The most successful gardeners cultivate a true love of soil and are always learning to improve garden soil. It should never be an afterthought. If you start off with poor soil, you’ll be fighting against it all season.
It’s only through good soil that your plants are provided with a repository of the all-important nutrients and resilient biology they need to survive. Here’s a quick guide on how to improve your soil.
Digging and Forking
It’s a good idea to keep soil loose through digging and forking. This removes weeds and debris, plus it provides the perfect opportunity to add soil additives – we’ll get to this.
Dig the soil thoroughly, breaking up large clods or lumps to relieve compaction. If you soil has never been dug before, get your spade out and put your back into it. For looser soil, your fork should do the trick.

Soil Additives
Whether your soil is light and sandy or heavy clay, digging in organic matter is always a good move.

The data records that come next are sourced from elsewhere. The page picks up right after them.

(* ===== verification/ProcFacts.v ===== *)
(** * Processes: pids, signals

    find_empty_process always ends, with a pid that no task has; kill changes
    the signals of exactly the tasks it names and may change. *)

From S2P Require Export Proc FsFacts.
From S2P Require Import SchedFacts Wait FsBoot.

(** ** The tasks of a state *)

Definition tasks (s : proc) : sched := sch (fsys s).
Definition with_tasks (s : proc) (c : sched) : proc := s <| fsys := with_sch (fsys s) c |>.

Lemma with_tasks_id s : with_tasks s (tasks s) = s.
Proof. by destruct s as [[? ? ? ? ? ? ? ? ? ? ? ? [] ?] ? ? ?]. Qed.
Lemma with_tasks_twice s c c' : with_tasks (with_tasks s c) c' = with_tasks s c'.
Proof. done. Qed.
Lemma tasks_with s c : tasks (with_tasks s c) = c.
Proof. done. Qed.

Lemma on_tasks_Ret {A} (m : M sched A) s a c :
  m (tasks s) = Ret a c → on_tasks m s = Ret a (with_tasks s c).
Proof.
  intros H. unfold on_tasks, in_fs, in_sched, in_tty, zoom. change (TtyIo.sch (term (fsys s))) with (tasks s).
  by rewrite H.
Qed.
Lemma wp_on_tasks {A} (m : M sched A) (Q : A → proc → Prop) s :
  wp m (λ a c, Q a (with_tasks s c)) (tasks s) → wp (on_tasks m) Q s.
Proof. intros H. unfold on_tasks, in_fs. apply wp_zoom. by apply wp_in_sched. Qed.
(** An access that only reads the tasks. *)
Lemma on_tasks_reads {A} (m : M sched A) s a :
  m (tasks s) = Ret a (tasks s) → on_tasks m s = Ret a s.
Proof. intros H. rewrite (on_tasks_Ret m s a (tasks s) H). by rewrite with_tasks_id. Qed.

Section Access.
Implicit Types s : proc.

Lemma task_p_Ret s p t : heap (tasks s) !! p = Some t → task_p p s = Ret t s.
Proof. intros H. by apply on_tasks_reads, deref_Ret. Qed.
Lemma set_task_p_Ret s p t f : heap (tasks s) !! p = Some t →
  set_task_p p f s = Ret tt (with_tasks s ((tasks s) <| heap ::= <[p := f t]> |>)).
Proof. intros H. by apply on_tasks_Ret, set_task_Ret. Qed.
Lemma slot_Ret s i p : 0 ≤ i → task (tasks s) !! Z.to_nat i = Some p → slot i s = Ret p s.
Proof.
  intros Hi H. apply on_tasks_reads. unfold task_at, gets, mbind, M_bind. by apply index_Some.
Qed.
Lemma me_Ret s t : heap (tasks s) !! current (tasks s) = Some t → me s = Ret t s.
Proof.
  intros H. apply (on_tasks_reads cur_task). unfold cur_task, gets, mbind, M_bind. by apply deref_Ret.
Qed.
End Access.

(** The slots of the table in a state. *)
Lemma slot_lookup c i : wf_sched c → 0 ≤ i < 64 → ∃ p, task c !! Z.to_nat i = Some p.
Proof.
  intros [Hl _ _ _] Hi. apply lookup_lt_is_Some_2. rewrite Hl. unfold NR_TASKS. lia.
Qed.

(** ** Pids *)

(** The pids of the tasks in the table, slot by slot. *)
Definition pids (c : sched) : list Z :=
  omap (λ i, p ← task c !! Z.to_nat i; if p =? 0 then None else Task.pid <$> heap c !! p) (upto NR_TASKS).
Definition pid_of (c : sched) (pid : Z) : Prop := ∃ i t, i < 64 ∧ in_slot c i t ∧ Task.pid t = pid.

Lemma elem_of_pids c pid : pid ∈ pids c ↔ pid_of c pid.
Proof.
  unfold pids, pid_of, in_slot, slot_ptr. rewrite list_elem_of_omap. split.
  - intros (i & Hi & H). apply elem_of_upto in Hi. change (Z.of_nat NR_TASKS) with 64 in Hi.
    destruct (task c !! Z.to_nat i) as [p|] eqn:Ep; [|done]. simpl in H.
    destruct (Z.eqb_spec p 0); [done|]. destruct (heap c !! p) as [t|] eqn:Et; [|done].
    injection H as <-. exists i, t. split; [lia|]. split; [|done]. exists p. split_and!; [lia|done..].
  - intros (i & t & Hi & (p & (Hi0 & Hp & Hp0) & Ht) & <-). exists i. split; [apply elem_of_upto; change (Z.of_nat NR_TASKS) with 64; lia|].
    rewrite Hp. simpl. rewrite (proj2 (Z.eqb_neq p 0) Hp0), Ht. done.
Qed.
Lemma omap_length_le {A B} (f : A → option B) l : (length (omap f l) ≤ length l)%nat.
Proof. induction l as [|i l IH]; csimpl; [lia|]. destruct (f i); csimpl; lia. Qed.
Lemma pids_length c : (length (pids c) ≤ NR_TASKS)%nat.
Proof.
  unfold pids. etrans; [apply omap_length_le|]. unfold upto. rewrite length_seqZ. lia.
Qed.
#[local] Instance pid_of_dec c pid : Decision (pid_of c pid).
Proof. destruct (decide (pid ∈ pids c)) as [H|H]; [left|right]; by rewrite <-elem_of_pids. Defined.

Lemma pid_in_use_run s pid : wf_sched (tasks s) →
  pid_in_use pid s = Ret (bool_decide (pid_of (tasks s) pid)) s.
Proof.
  intros Hwf. unfold pid_in_use.
  set (body := λ i, p ← slot i; if p =? 0 then mret None else t ← task_p p;
                 mret (if Task.pid t =? pid then Some tt else None)).
  assert (∀ i p, 0 ≤ i < 64 → task (tasks s) !! Z.to_nat i = Some p →
    (body i s = Ret None s ∧ ∀ t, in_slot (tasks s) i t → Task.pid t ≠ pid) ∨
    (body i s = Ret (Some tt) s ∧ pid_of (tasks s) pid)) as Hbody.
  { intros i p Hi Hp. unfold body. mstep (slot_Ret s i p ltac:(lia) Hp).
    destruct (Z.eqb_spec p 0) as [->|Hp0].
    { left. split; [done|]. intros t (q & (_ & Hq & Hq0) & _). congruence. }
    destruct (ws_live _ Hwf i p) as (t & Ht & _); [split_and!; [lia|done..]|]. mstep (task_p_Ret s p t Ht).
    destruct (Z.eqb_spec (Task.pid t) pid).
    - right. split; [done|]. exists i, t. split; [lia|]. split; [|done]. exists p. split; [split_and!; [lia|done..]|done].
    - left. split; [done|]. intros t' (q & (_ & Hq & Hq0) & Ht'). congruence. }
  assert (wp (mloop body (upto NR_TASKS)) (λ r s', s' = s ∧
    match r with Some _ => pid_of (tasks s) pid | None => ∀ i t, i < 64 → in_slot (tasks s) i t → Task.pid t ≠ pid end) s) as H.
  { apply (wp_mloop_upto _ (λ k s', s' = s ∧ ∀ i t, i < Z.of_nat k → in_slot (tasks s) i t → Task.pid t ≠ pid)).
    - split; [done|]. intros i t Hi (p & (Hi0 & _) & _). lia.
    - intros k s' Hk [-> Hno]. change NR_TASKS with 64%nat in Hk.
      destruct (slot_lookup (tasks s) (Z.of_nat k) Hwf) as [p Hp]; [lia|].
      destruct (Hbody (Z.of_nat k) p) as [[E Hn]|[E Hyes]]; [lia|done|..]; (eapply wp_of_ret; [exact E|]).
      + split; [done|]. intros i t Hi. destruct (decide (i = Z.of_nat k)) as [->|]; [by apply Hn|]. apply Hno. lia.
      + done.
    - intros s' [-> Hno]. done. }
  apply wp_returns in H as (r & s' & E & -> & H). mstep E. destruct r as [[]|].
  - by rewrite bool_decide_true.
  - rewrite bool_decide_false; [done|]. intros (i & t & Hi & Hin & Hp). by apply (H i t).
Qed.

Plants need good soil conditions. A simple way to achieve this is to add a soil improver to neutralise acidity, boost water and nutrient retention and improve drainage and aeration. Biochar-based products will do all this while providing a habitat for beneficial soil microbes that boost plant health and help them fend off pests and diseases.
If you’re serious about getting the best out of your soil, there’s no better place to start than with biochar.
If you’re after some more information on what exactly biochar is, we’ve a great blog on the subject.
But basically, enriched biochar Soil Improver is a high-carbon form of charcoal that contains high concentrations of multiple strains of natural fungi, along with soil microbes from wormcasts and trace minerals from seaweed.
Through increasing the supply of nutrients to plants, biochar helps them to establish themselves in soil and promotes good root growth.

Mulch
Adding mulch as a top dressing is a really simple way to boost your soil health once all your digging is done. Worms will eat and digest woodchips, pulling it down into the soil. Willow mulch is the best option.
Finishing Touches
If you’ve done all of the above, you’re pretty much there in terms of doing all you can to improve garden soil. Now it’s time to tidy up.
So, before putting the kettle on and getting yourself a well-deserved cup of tea, tread your soil using your heels and break-up any large lumps of soil with the back of a fork, and remove stones and any rogue weed seedlings.
Now you’re left with enriched soil, full of organic, environmentally friendly nutrients proven to improve plant health that’s ready for planting or sowing.